Synthetic biology is the power of creating artificial life. The application of engineering tools and design principals allows passionate scientists to construct novel biological systems, enhance existing organisms and direct subsequent cellular processes. Think of it as “life engineers”, calculating and designing the reproducible. Thus, in the company of synthetic biology, scientists can superficially create and control cells to satisfy their needs; it remains somewhat arbitrary whether their ambitious modifications will ensue planetary utopia or dystopia.

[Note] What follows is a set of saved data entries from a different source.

(** * HMAC-signed gateway (Next.js BFF) and its Laravel validator

    A shallow embedding of the protocol code of the repository:

    - [Hmac]           : [lib/security/hmac.ts] (the signing side),
    - [HmacValidator]  : [App\Helpers\HmacValidator] (the receiving side),
    - [Route]          : [app/api/v1/[...path]/route.ts] (the proxy),
    - [Middleware]     : [middleware.ts] (the guard of the pages),
    - [Auth]           : [app/actions/auth.ts] (the server actions).

    Text is modelled as [string]: a sequence of bytes holding UTF-8.  A
    JavaScript string is identified with its UTF-8 encoding, which is what
    the code hashes ([update(s, 'utf8')]) and what travels on the wire.
    The clock, the environment variables, the configuration and the
    upstream are explicit arguments.  Writing to the log is left out: it
    changes no result. *)

From Stdlib Require Import ZArith List String Ascii Bool Lia Permutation Sorted.
Import ListNotations.
Set Warnings "-register-all".
Local Open Scope list_scope.
Local Open Scope string_scope.
Local Open Scope Z_scope.

(* ================================================================== *)
(** * Part I: definitions                                              *)
(* ================================================================== *)

(** ** Text helpers *)

Definition byte_of_ascii (c : ascii) : Z := Z.of_N (N_of_ascii c).
Definition ascii_of_byte (b : Z) : ascii := ascii_of_N (Z.to_N (b mod 256)).

Fixpoint bytes_of_string (s : string) : list Z :=
  match s with
  | EmptyString => []
  | String c r => byte_of_ascii c :: bytes_of_string r
  end.

Fixpoint string_of_bytes (l : list Z) : string :=
  match l with
  | [] => EmptyString
  | b :: r => String (ascii_of_byte b) (string_of_bytes r)
  end.

Definition hex_digit (n : Z) : ascii :=
  ascii_of_byte (if n <? 10 then 48 + n else 87 + n).

(** Two lowercase hexadecimal digits per byte, as [digest('hex')] and PHP's
    [hash] print them. *)
Fixpoint hex_of_bytes (l : list Z) : string :=
  match l with
  | [] => EmptyString
  | b :: r => String (hex_digit (b / 16)) (String (hex_digit (b mod 16)) (hex_of_bytes r))
  end.

(** ** SHA-256 and HMAC-SHA256 (FIPS 180-4, RFC 2104)

    Both services take these from their runtime ([crypto.createHash],
    [crypto.createHmac], [hash], [hash_hmac]); they are written out here so
    that signatures can be computed on concrete requests. *)

Module Sha256.

Definition mask32 : Z := 0xffffffff.
Definition add32 (a b : Z) : Z := Z.land (a + b) mask32.
Definition rotr (n x : Z) : Z :=
  Z.lor (Z.shiftr x n) (Z.land (Z.shiftl x (32 - n)) mask32).
Definition not32 (x : Z) : Z := Z.lxor x mask32.

Definition Ch (x y z : Z) : Z := Z.lxor (Z.land x y) (Z.land (not32 x) z).
Definition Maj (x y z : Z) : Z :=
  Z.lxor (Z.lxor (Z.land x y) (Z.land x z)) (Z.land y z).
Definition Sigma0 (x : Z) : Z := Z.lxor (Z.lxor (rotr 2 x) (rotr 13 x)) (rotr 22 x).
Definition Sigma1 (x : Z) : Z := Z.lxor (Z.lxor (rotr 6 x) (rotr 11 x)) (rotr 25 x).
Definition sigma0 (x : Z) : Z := Z.lxor (Z.lxor (rotr 7 x) (rotr 18 x)) (Z.shiftr x 3).
Definition sigma1 (x : Z) : Z := Z.lxor (Z.lxor (rotr 17 x) (rotr 19 x)) (Z.shiftr x 10).

(** The constants are defined as the standard defines them: the first 32
    bits of the fractional parts of the cube roots (round constants) and of
    the square roots (initial hash value) of the first primes. *)
Definition is_prime (n : Z) : bool :=
  (1 <? n) && forallb (fun d => negb (n mod Z.of_nat d =? 0)) (seq 2 (Z.to_nat n - 2)).

Definition primes : list Z :=
  filter is_prime (map Z.of_nat (seq 2 310)).

(** The integer cube root, by bisection: [lo^3 <= x < hi^3] throughout. *)
Fixpoint cube_root (fuel : nat) (lo hi x : Z) : Z :=
  match fuel with
  | O => lo
  | S f =>
      let mid := (lo + hi) / 2 in
      if mid * mid * mid <=? x then cube_root f mid hi x else cube_root f lo mid x
  end.

Definition K : list Z :=
  Eval vm_compute in
    map (fun p => Z.land (cube_root 40 0 (2 ^ 36) (p * 2 ^ 96)) mask32) primes.

Definition H0 : list Z :=
  Eval vm_compute in
    map (fun p => Z.land (Z.sqrt (p * 2 ^ 64)) mask32) (firstn 8 primes).

(** Big-endian encoding of [x] on [n] bytes. *)
Fixpoint be_bytes (n : nat) (x : Z) : list Z :=
  match n with
  | O => []
  | S m => Z.land (Z.shiftr x (8 * Z.of_nat m)) 255 :: be_bytes m x
  end.

(** The message, a [0x80] byte, zeros up to 56 modulo 64, and the bit
    length on eight bytes. *)
Definition pad (msg : list Z) : list Z :=
  let len := Z.of_nat (List.length msg) in
  let zeros := Z.to_nat ((55 - len) mod 64) in
  (msg ++ 128 :: repeat 0 zeros ++ be_bytes 8 (8 * len))%list.

(** Big-endian 32-bit words of a byte list (a trailing partial word is
    dropped; padded messages have none). *)
Fixpoint words (fuel : nat) (l : list Z) : list Z :=
  match fuel, l with
  | S f, a :: b :: c :: d :: r =>
      (Z.shiftl a 24 + Z.shiftl b 16 + Z.shiftl c 8 + d) :: words f r
  | _, _ => []
  end.

(** The message schedule: [w] holds the words computed so far, the most
    recent first; [n] more are appended. *)
Fixpoint schedule (n : nat) (w : list Z) : list Z :=
  match n with
  | O => w
  | S m =>
      let x := add32 (add32 (sigma1 (nth 1 w 0)) (nth 6 w 0))
                     (add32 (sigma0 (nth 14 w 0)) (nth 15 w 0)) in
      schedule m (x :: w)
  end.

Record regs := Regs { ra : Z; rb : Z; rc : Z; rd : Z; re : Z; rf : Z; rg : Z; rh : Z }.

Definition round (s : regs) (kw : Z * Z) : regs :=
  let (k, w) := kw in
  let t1 := add32 (add32 (add32 (rh s) (Sigma1 (re s))) (add32 (Ch (re s) (rf s) (rg s)) k)) w in
  let t2 := add32 (Sigma0 (ra s)) (Maj (ra s) (rb s) (rc s)) in
  Regs (add32 t1 t2) (ra s) (rb s) (rc s) (add32 (rd s) t1) (re s) (rf s) (rg s).

Definition regs_of (h : list Z) : regs :=
  Regs (nth 0 h 0) (nth 1 h 0) (nth 2 h 0) (nth 3 h 0)
       (nth 4 h 0) (nth 5 h 0) (nth 6 h 0) (nth 7 h 0).

Definition compress (h : list Z) (block : list Z) : list Z :=
  let w := rev (schedule 48 (rev block)) in
  let s := fold_left round (combine K w) (regs_of h) in
  [ add32 (nth 0 h 0) (ra s); add32 (nth 1 h 0) (rb s);
    add32 (nth 2 h 0) (rc s); add32 (nth 3 h 0) (rd s);
    add32 (nth 4 h 0) (re s); add32 (nth 5 h 0) (rf s);
    add32 (nth 6 h 0) (rg s); add32 (nth 7 h 0) (rh s) ].

Fixpoint blocks (fuel : nat) (h : list Z) (ws : list Z) : list Z :=
  match fuel with
  | O => h
  | S f =>
      match ws with
      | [] => h
      | _ => blocks f (compress h (firstn 16 ws)) (skipn 16 ws)
      end
  end.

(** The 32 digest bytes of a byte list. *)
Definition digest (msg : list Z) : list Z :=
  let p := pad msg in
  let ws := words (List.length p) p in
  flat_map (be_bytes 4) (blocks (List.length ws) H0 ws).

Definition block_size : nat := 64%nat.

(** RFC 2104: a key longer than a block is hashed first, then padded with
    zeros to the block size. *)
Definition hmac_key (key : list Z) : list Z :=
  let k := if Nat.ltb block_size (List.length key) then digest key else key in
  (k ++ repeat 0 (block_size - List.length k))%list.

Definition hmac (key msg : list Z) : list Z :=
  let k := hmac_key key in
  let ipad := map (fun b => Z.lxor b 0x36) k in
  let opad := map (fun b => Z.lxor b 0x5c) k in
  digest (opad ++ digest (ipad ++ msg))%list.

End Sha256.

(** [createHash('sha256').update(s, 'utf8').digest('hex')] and PHP's
    [hash('sha256', s)]. *)
Definition sha256_hex (s : string) : string :=
  hex_of_bytes (Sha256.digest (bytes_of_string s)).

(** [createHmac('sha256', key).update(s, 'utf8').digest('hex')] and PHP's
    [hash_hmac('sha256', s, key)]. *)
Definition hmac_sha256_hex (key s : string) : string :=
  hex_of_bytes (Sha256.hmac (bytes_of_string key) (bytes_of_string s)).

(** ** Characters and decimal numerals *)

Definition dquote : ascii := "034"%char.
Definition backslash : ascii := "092"%char.
Definition apostrophe : ascii := "039"%char.

(** [txt s] is [s] with every apostrophe replaced by a double quote; the
    JSON texts of the examples are written with it. *)
Fixpoint txt (s : string) : string :=
  match s with
  | EmptyString => EmptyString
  | String c r => String (if Ascii.eqb c apostrophe then dquote else c) (txt r)
  end.

Definition is_digit (c : ascii) : bool :=
  let b := byte_of_ascii c in (48 <=? b) && (b <=? 57).

Definition digit_value (c : ascii) : Z := byte_of_ascii c - 48.

Fixpoint all_digits (s : string) : bool :=
  match s with
  | EmptyString => true
  | String c r => is_digit c && all_digits r
  end.

(** Value of a string of decimal digits, most significant first. *)
Fixpoint digits_value (acc : Z) (s : string) : Z :=
  match s with
  | EmptyString => acc
  | String c r => digits_value (10 * acc + digit_value c) r
  end.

The modern success of synthetic science can be accredited to the pioneering work of Craig Venter, who, in 2000, led the the first ever sequencing of the human genome – the blueprint that illustrates everything you are made of. A decade later, his team created the first synthetic organism by inserting man-made DNA into a bacterial cell. Furthermore, Venter and co. have birthed this new organism based on an existing bacterium that causes breast tissue inflammation in goats. This biogenesis has a completely synthetic genome core and solely consists of chemicals constructed in the laboratory.
The reality, of living in a coded, data-designed, technological world, offers tremendous potential to enhance all of our lives. Tittering with more human manipulation, the draw-board vision inks worldly humanitarian efforts: accelerating vaccine production, churning out biofuels and introducing an atmospheric detox by removing carbon dioxide. Crucially, this begins with bacteria.

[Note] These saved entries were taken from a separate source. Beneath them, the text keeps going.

(** X13: a pipeline name that is none of the seven known spellings, in any
    letter case, makes [main] log a critical message and leave through
    [exit(1)] once the pre-flight checks have passed; no adapter and no
    later stage is run. *)
Theorem unknown_pipeline_exits_one t config rp pl tr :
  getitem2 config "general" "run_percolator" = inr rp ->
  truthy rp = false \/ getstatusoutput t "percolator -h" = 0 ->
  getstatusoutput t "ms2pip -h" = 0 ->
  getitem2 config "general" "pipeline" = inr (VStr pl) ->
  mem (lower pl)
    ["maxquant"; "msgfplus"; "msgf+"; "ms-gf+"; "tandem"; "xtandem"; "x!tandem"]
  = false ->
  exists evs,
    main t config tr = (inl (SystemExit 1), (tr ++ evs)%list) /\
    Forall (fun e => is_stage_event e = false) evs.
Proof.
  intros Hrp Hperc Hms2pip Hpl Hkind.
  destruct (preflight_passes t config rp tr Hrp Hperc Hms2pip)
    as (evs & Hpre & Hevs).
  exists (evs ++ [EvLog "critical" "Could not recognize the requested pipeline."])%list.
  split.
  - unfold main. erewrite bind_inr by exact Hpre.
    unfold stages. apply bind_inl. unfold select_pipeline.
    erewrite bind_inr by (unfold lift; rewrite Hpl; reflexivity).
    erewrite bind_inr by reflexivity.
    cbn [mem existsb] in Hkind.
    apply orb_false_iff in Hkind as [K1 Hkind].
    unfold mem. cbn [existsb].
    repeat (apply orb_false_iff in Hkind as [? Hkind]).
    repeat match goal with
           | H : (lower pl =? _)%string = false |- _ => rewrite H; clear H
           end.
    cbn [orb]. erewrite bind_inr by reflexivity.
    unfold exit, raise. now rewrite <- app_assoc.
  - apply Forall_app. split; [exact Hevs|repeat constructor].
Qed.

Lemma unknown_pipeline_exits_one_witness :
  exists evs,
    main full_tools
      (VDict [("general", VDict [("run_percolator", VBool false);
                                 ("pipeline", VStr "Comet")])]) []
    = (inl (SystemExit 1), ([] ++ evs)%list) /\
    Forall (fun e => is_stage_event e = false) evs.
Proof.
  exact (unknown_pipeline_exits_one full_tools
           (VDict [("general", VDict [("run_percolator", VBool false);
                                      ("pipeline", VStr "Comet")])])
           (VBool false) "Comet" [] eq_refl (or_introl eq_refl) eq_refl
           eq_refl eq_refl).
Defined.

(** X14: the pipeline is chosen by its name in lowercase: any spelling of
    [maxquant] runs the MaxQuant adapter, any spelling of [msgfplus],
    [msgf+] or [ms-gf+] the MSGF+ adapter, and any spelling of [tandem],
    [xtandem] or [x!tandem] the X!Tandem adapter; the adapter's outcome
    is the outcome of the selection. *)
Theorem select_pipeline_by_lowercase_name t config pl tr :
  getitem2 config "general" "pipeline" = inr (VStr pl) ->
  (lower pl = "maxquant" ->
   select_pipeline t config tr
   = (maxquant_pipeline t config,
      (tr ++ [EvLog "info" ("Using " ++ pl ++ " pipeline");
              EvAdapter "maxquant"])%list)) /\
  (mem (lower pl) ["msgfplus"; "msgf+"; "ms-gf+"] = true ->
   select_pipeline t config tr
   = (msgf_pipeline t config, (tr ++ [EvAdapter "msgf"])%list)) /\
  (mem (lower pl) ["tandem"; "xtandem"; "x!tandem"] = true ->
   select_pipeline t config tr
   = (tandem_pipeline t config, (tr ++ [EvAdapter "tandem"])%list)).
Proof.
  intros Hpl.
  assert (Hsel : forall k, lower pl = k ->
             select_pipeline t config tr
             = (if (k =? "maxquant")%string
                then
                  (name <- lift (as_str (VStr pl)) ;;
                   log "info" ("Using " ++ name ++ " pipeline") ;;;
                   record (EvAdapter "maxquant") ;;;
                   lift (maxquant_pipeline t config))
                else if mem k ["msgfplus"; "msgf+"; "ms-gf+"]
                then record (EvAdapter "msgf") ;;; lift (msgf_pipeline t config)
                else if mem k ["tandem"; "xtandem"; "x!tandem"]
                then record (EvAdapter "tandem") ;;;
                     lift (tandem_pipeline t config)
                else log "critical" "Could not recognize the requested pipeline." ;;;
                     exit 1) tr).
  { intros k <-. unfold select_pipeline.
    erewrite bind_inr by (unfold lift; rewrite Hpl; reflexivity).
    erewrite bind_inr by reflexivity. reflexivity. }
  split; [|split].
  - intros Hk. rewrite (Hsel _ Hk). cbn [String.eqb Ascii.eqb Bool.eqb].
    unfold bind, lift, log, record. cbn [as_str].
    now rewrite <- app_assoc.
  - intros Hk. rewrite (Hsel _ eq_refl). rewrite Hk.
    replace (lower pl =? "maxquant")%string with false; [reflexivity|].
    symmetry. apply String.eqb_neq. intros E. rewrite E in Hk. discriminate.
  - intros Hk. rewrite (Hsel _ eq_refl). rewrite Hk.
    replace (lower pl =? "maxquant")%string with false.
    + replace (mem (lower pl) ["msgfplus"; "msgf+"; "ms-gf+"]) with false;
        [reflexivity|].
      symmetry. apply mem_In in Hk. apply not_true_is_false. intros Hm.
      apply mem_In in Hm. simpl in Hk, Hm.
      intuition congruence.
    + symmetry. apply String.eqb_neq. intros E. rewrite E in Hk. discriminate.
Qed.

Lemma select_pipeline_by_lowercase_name_witness :
  select_pipeline full_tools
    (VDict [("general", VDict [("pipeline", VStr "MSGF+")])]) []
  = (inr ("out.peprec", "out.mgf"), [EvAdapter "msgf"]).
Proof.
  apply (proj1 (proj2 (select_pipeline_by_lowercase_name full_tools
                         (VDict [("general", VDict [("pipeline", VStr "MSGF+")])])
                         "MSGF+" [] eq_refl))).
  reflexivity.
Defined.

(** ** What the stages never do *)

Lemma emits_remove_files P t l :
  (forall f, P (EvRemove f) = true) ->
  (forall level msg, P (EvLog level msg) = true) ->
  emits P (remove_files t l).
Proof.
  intros Hrm Hlog. induction l as [|f l IH]; simpl.
  - apply emits_ret.
  - apply emits_bind; [apply emits_record, Hrm|]. intros _.
    apply emits_bind; [|intros _; exact IH].
    destruct (os_remove t f) as [e|u]; [|apply emits_ret].
    destruct e; first [apply emits_log, Hlog | apply emits_raise].
Qed.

Humans have more bacterial cells in our bodies than we do our own. Using tools to exploit our knowledge, we can, theoretically, mould bacteria into what we want. At present, the common gut bacterium Escherichia coli, is the most popular subject and who, thanks to scientific engineering, is now able to ‘see light’ by switching states in response to red wavelenths. Furthermore, in the medical field, researchers, in true spirit, are engineering bacteria that literally attack other bacteria, offering prospective to treat infections. Pivoting new work by scientists at Yale and Harvard, published this month, has rewritten the genetic code of E.coli; further work now hopes to use the E.coli subject as a living workshop, to manufacture new classes of molecules. Building on this foundation, the dream is to use these molecules to generate novel materials, nano-structures and therapeutics, as stated by Farren Isaacs, of Yale University.
Alas, with every quality proposal, petty offers present themselves. Hereby, ethical dilemmas reemerge, with a South Korean company, Sooam Biotech, offering British dog owners the chance to play pet-god, by paying to clone their pets. In accordance, considerations and questions must be asked before toying with nature. Nonetheless, substantial efforts, like those linking synthetic biology and conservation, are offering solutions to our environmental woes, such as eliminating species’ extinction. Naturally, whereby species’ coexist, a carefully managed planet, consisting of all biological components in place, could envisage a conserved world. In the succinct sense, synthetic biology has revolutionized the essence of experimented life: with computer tools, scientists can now orchestrate existence. Life is a DNA software system.